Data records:
------------

Lemma spec_remove_delete k m i x :
  NoDup (held_key <$> m) -> m !! i = Some x -> held_key x = key_of k ->
  spec_remove k m = delete i m.
Proof.
  revert i. induction m as [|y m IH]; intros i N Hi Hk; [done|].
  rewrite fmap_cons in N. apply list.NoDup_cons in N as [N1 N2].
  unfold spec_remove. rewrite filter_cons. destruct i as [|i]; simpl in Hi |- *.
  - simplify_eq. rewrite decide_False by (unfold held_key in Hk; tauto).
    apply spec_remove_none. intros z Hz E. apply N1. rewrite Hk, <- E.
    by apply list_elem_of_fmap_2.
  - rewrite decide_True.
    + f_equal. by apply IH.
    + intros E. apply N1. change (key_of (hkey y)) with (held_key y) in E. rewrite E, <- Hk.
      apply list_elem_of_fmap_2. by eapply list_elem_of_lookup_2.
Qed.

Lemma held_keys_delete i m :
  NoDup (held_key <$> m) -> NoDup (held_key <$> delete i m).
Proof.
  intros N. eapply sublist_NoDup; [exact N|]. rewrite list_fmap_delete. apply sublist_delete.
Qed.

(** ** The operations keep the invariant *)

Lemma wf_elem c order m i l : wf c order m -> order !! i = Some l -> exists x, m !! i = Some x.
Proof.
  intros W Hi. apply lookup_lt_is_Some_2. rewrite <- (wf_length _ _ _ W).
  by eapply lookup_lt_Some.
Qed.

Lemma index_positions c order m k :
  wf c order m ->
  (index_of c k = None <-> forall x, x ∈ m -> held_key x <> k).
Proof.
  intros W. split.
  - intros E x Hx Hk. apply list_elem_of_lookup in Hx as [i Hi].
    assert (is_Some (order !! i)) as [l Hl].
    { apply lookup_lt_is_Some_2. rewrite (wf_length _ _ _ W). by eapply lookup_lt_Some. }
    assert (index_of c k = Some l) by (apply W; eauto). congruence.
  - intros Hn. destruct (index_of c k) as [l|] eqn:E; [|done].
    apply (wf_index _ _ _ W) in E as (i & x & _ & Hx & Hk).
    destruct (Hn x); [by eapply list_elem_of_lookup_2|done].
Qed.

(** Moving a node to the front. *)
Lemma touch_wf c order m i l x :
  wf c order m -> order !! i = Some l -> m !! i = Some x ->
  wf (pushFront l (unlink l c)) (l :: delete i order) (x :: delete i m).
Proof.
  intros W Hl Hx. destruct (wf_node _ _ _ _ _ _ W Hl Hx) as (n & Hn & Hd).
  destruct (unlink_frame l c) as (U1 & U2 & U3 & U4 & U5 & U6).
  destruct (pushFront_frame l (unlink l c)) as (P1 & P2 & P3 & P4 & P5 & P6).
  assert (Hperm : order ≡ₚ l :: delete i order) by by apply delete_Permutation.
  assert (Hmperm : m ≡ₚ x :: delete i m) by by apply delete_Permutation.
  assert (Hnot : l ∉ delete i order).
  { pose proof (dll_nodup _ _ _ _ (wf_dll _ _ _ W)) as N. rewrite Hperm in N.
    by apply list.NoDup_cons in N as [? _]. }
  assert (Hnode : exists n', heap (unlink l c) !! l = Some n').
  { pose proof (U6 l) as E. rewrite Hn in E. destruct (heap (unlink l c) !! l); [by eexists|done]. }
  destruct Hnode as [n' Hn'].
  constructor.
  - eapply pushFront_dll; [|done|done]. apply unlink_dll; [apply W|done].
  - assert (E : forall order' : list loc,
        (fun l0 => node_held <$> heap (pushFront l (unlink l c)) !! l0) <$> order'
        = (fun l0 => node_held <$> heap c !! l0) <$> order').
    { intros order'. apply list_fmap_ext. intros _ l0 _. by rewrite P6, U6. }
    rewrite E, !fmap_cons, !list_fmap_delete, (wf_data _ _ _ W). by rewrite Hn, <- Hd.
  - rewrite <- Hmperm. apply W.
  - intros k l0. unfold index_of. rewrite P1, U1. fold (index_of c k).
    rewrite (wf_index _ _ _ W). split.
    + intros (j & y & Hj & Hy & Hk). destruct (decide (j = i)) as [->|Hne].
      * exists 0%nat, x. simpl. by simplify_eq.
      * destruct (decide (j < i)%nat).
        -- exists (S j), y. simpl. by rewrite !list_lookup_delete_lt by lia.
        -- destruct j as [|j]; [lia|]. exists (S j), y. simpl.
           by rewrite !list_lookup_delete_ge by lia.
    + intros ([|j] & y & Hj & Hy & Hk); simpl in Hj, Hy.
      * simplify_eq. eauto.
      * rewrite list_lookup_delete in Hj. rewrite list_lookup_delete in Hy. eauto.
  - rewrite P1, U1. apply W.
  - rewrite P3, U3, (wf_size _ _ _ W). simpl. rewrite length_delete by done.
    apply lookup_lt_Some in Hl. lia.
  - intros l0. rewrite <- Hperm, P2, U2. apply W.
  - rewrite P4, U4. apply W.
  - rewrite P4, U4, <- Hperm. apply W.
Qed.

(** Overwriting a node's entry. *)
Lemma refresh_wf c order m i l x e exp :
  wf c order m -> order !! i = Some l -> m !! i = Some x ->
  wf (on_node (node_refresh e exp) l c) order (<[i := mkHeld (hkey x) e exp]> m).
Proof.
  intros W Hl Hx. destruct (wf_node _ _ _ _ _ _ W Hl Hx) as (n & Hn & Hd).
  assert (Hlt : (i < length m)%nat) by by eapply lookup_lt_Some.
  constructor; try apply W.
  - apply dll_refresh, W.
  - apply list_eq. intros j. rewrite !list_lookup_fmap.
    destruct (decide (j = i)) as [->|Hne].
    + rewrite Hl, list_lookup_insert_eq by done. simpl.
      rewrite lookup_alter, decide_True, Hn by done. simpl. by rewrite <- Hd.
    + rewrite list_lookup_insert_ne by done.
      pose proof (f_equal (fun o => o !! j) (wf_data _ _ _ W)) as E. simpl in E.
      rewrite !list_lookup_fmap in E. rewrite <- E.
      destruct (order !! j) as [l'|] eqn:Hj; [|done]. simpl. f_equal.
      rewrite lookup_alter_ne; [done|]. intros <-. apply Hne.
      symmetry. eapply dll_same; [apply W|exact Hl|exact Hj].
  - rewrite list_fmap_insert. simpl. rewrite list_insert_id; [apply W|].
    rewrite list_lookup_fmap, Hx. done.
  - intros k l0. change (index_of (on_node (node_refresh e exp) l c) k) with (index_of c k).
    rewrite (wf_index _ _ _ W). split.
    + intros (j & y & Hj & Hy & Hk). destruct (decide (j = i)) as [->|Hne].
      * exists i, (mkHeld (hkey x) e exp). rewrite list_lookup_insert_eq by done.
        assert (y = x) as -> by congruence. done.
      * exists j, y. by rewrite list_lookup_insert_ne.
    + intros (j & y & Hj & Hy & Hk). destruct (decide (j = i)) as [->|Hne].
      * rewrite list_lookup_insert_eq in Hy by done. exists i, x. injection Hy as <-.
        split_and!; auto.
      * rewrite list_lookup_insert_ne in Hy by done. eauto.
Qed.

(** Dropping a node. *)
Lemma drop_wf c order m i l x :
  wf c order m -> order !! i = Some l -> m !! i = Some x ->
  wf (drop_node l c) (delete i order) (delete i m).
Proof.
  intros W Hl Hx. destruct (wf_node _ _ _ _ _ _ W Hl Hx) as (n & Hn & Hd).
  destruct (unlink_frame l c) as (U1 & U2 & U3 & U4 & U5 & U6).
  pose proof (lookup_lt_Some _ _ _ Hl) as Hlt.
  assert (Hnode : exists n', heap (unlink l c) !! l = Some n' /\ node_held n' = x).
  { pose proof (U6 l) as E. rewrite Hn in E.
    destruct (heap (unlink l c) !! l) as [n'|]; simpl in E; [|done].
    exists n'. split; [done|congruence]. }
  destruct Hnode as (n' & Hn' & Hd').
  assert (Hkx : held_key x = (ntenant n', nkey n')).
  { rewrite <- Hd'. unfold held_key, key_of, exact_key; simpl. by destruct (nkey n'). }
  assert (Hix : index_of c (held_key x) = Some l) by (apply W; eauto).
  unfold index_of in Hix. rewrite Hkx in Hix. simpl in Hix.
  destruct (byTenant c !! ntenant n') as [byKey|] eqn:Eb; [|done]. simpl in Hix.
  set (byKey' := delete (nkey n') byKey).
  assert (Ed : drop_node l c = add_size (-1) (set_byTenant
    (if decide (byKey' = ∅) then delete (ntenant n') (byTenant c)
     else <[ntenant n' := byKey']> (byTenant c)) (unlink l c))).
  { unfold drop_node. rewrite Hn', U1, Eb. done. }
  assert (Hidx : forall k, index_of (drop_node l c) k
                 = if decide (k = held_key x) then None else index_of c k).
  { intros [t k]. rewrite Ed, Hkx. unfold index_of; simpl.
    destruct (decide (ntenant n' = t)) as [<-|Ht].
    - transitivity (byKey' !! k).
      + case_decide as Ee.
        * rewrite lookup_delete_eq. by rewrite Ee, lookup_empty.
        * by rewrite lookup_insert_eq.
      + unfold byKey'. rewrite Eb. simpl. rewrite lookup_delete. repeat case_decide; congruence.
    - rewrite (decide_False (P := (t, k) = _)) by congruence.
      case_decide; [by rewrite lookup_delete_ne|by rewrite lookup_insert_ne]. }
  constructor.
  - rewrite Ed. simpl. apply unlink_dll; [apply W|done].
  - rewrite !list_fmap_delete. rewrite <- (wf_data _ _ _ W). f_equal.
    apply list_fmap_ext. intros _ l0 _. rewrite Ed. simpl. apply U6.
  - apply held_keys_delete, W.
  - intros k l0. rewrite Hidx. destruct (decide (k = held_key x)) as [Hk|Hk].
    + split; [done|]. intros (j & y & Hj & Hy & Hky). exfalso. subst k.
      rewrite list_lookup_delete in Hy.
      assert (i = if decide (j < i)%nat then j else S j) as E.
      { eapply (NoDup_lookup _ _ _ (held_key x) (wf_keys _ _ _ W)); rewrite list_lookup_fmap.
        - by rewrite Hx.
        - rewrite Hy. simpl. by f_equal. }
      case_decide; lia.
    + rewrite (wf_index _ _ _ W). split.
      * intros (j & y & Hj & Hy & Hky). destruct (decide (j = i)) as [->|Hne]; [congruence|].
        destruct (decide (j < i)%nat).
        -- exists j, y. by rewrite !list_lookup_delete_lt by lia.
        -- destruct j as [|j]; [lia|]. exists j, y. by rewrite !list_lookup_delete_ge by lia.
      * intros (j & y & Hj & Hy & Hky). rewrite list_lookup_delete in Hj.
        rewrite list_lookup_delete in Hy. eauto.
  - intros t mp. rewrite Ed. simpl. case_decide as Ee.
    + rewrite lookup_delete. case_decide; [done|]. apply W.
    + rewrite lookup_insert. case_decide; [intros [= <-]; done|]. apply W.
  - rewrite Ed. change (size (unlink l c) +i (-1) = Z.of_nat (length (delete i order))).
    rewrite U3, (wf_size _ _ _ W), length_delete by done.
    pose proof (wf_max _ _ _ W). pose proof (wf_cap _ _ _ W).
    rewrite wrap64_id by (unfold is_int64, min_int64; lia). lia.
  - intros l0 H0. rewrite Ed. change (l0 < fresh_loc (unlink l c))%nat. rewrite U2.
    apply W. eapply elem_of_sublist; [exact H0|apply sublist_delete].
  - rewrite Ed. change (0 < maxEntries (unlink l c) < max_int64). rewrite U4. apply W.
  - rewrite Ed. change (Z.of_nat (length (delete i order)) <= maxEntries (unlink l c) + 1).
    rewrite U4, length_delete by done. pose proof (wf_cap _ _ _ W). lia.
Qed.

------------

**Your assignment**
Above are the records. Print exactly, and only, the lines from the line with "by rewrite list_lookup_insert_ne." to the line with "pose proof (lookup_lt_Some", both inclusive.

**Written solution**
      * exists j, y. by rewrite list_lookup_insert_ne.
    + intros (j & y & Hj & Hy & Hk). destruct (decide (j = i)) as [->|Hne].
      * rewrite list_lookup_insert_eq in Hy by done. exists i, x. injection Hy as <-.
        split_and!; auto.
      * rewrite list_lookup_insert_ne in Hy by done. eauto.
Qed.

(** Dropping a node. *)
Lemma drop_wf c order m i l x :
  wf c order m -> order !! i = Some l -> m !! i = Some x ->
  wf (drop_node l c) (delete i order) (delete i m).
Proof.
  intros W Hl Hx. destruct (wf_node _ _ _ _ _ _ W Hl Hx) as (n & Hn & Hd).
  destruct (unlink_frame l c) as (U1 & U2 & U3 & U4 & U5 & U6).
  pose proof (lookup_lt_Some _ _ _ Hl) as Hlt.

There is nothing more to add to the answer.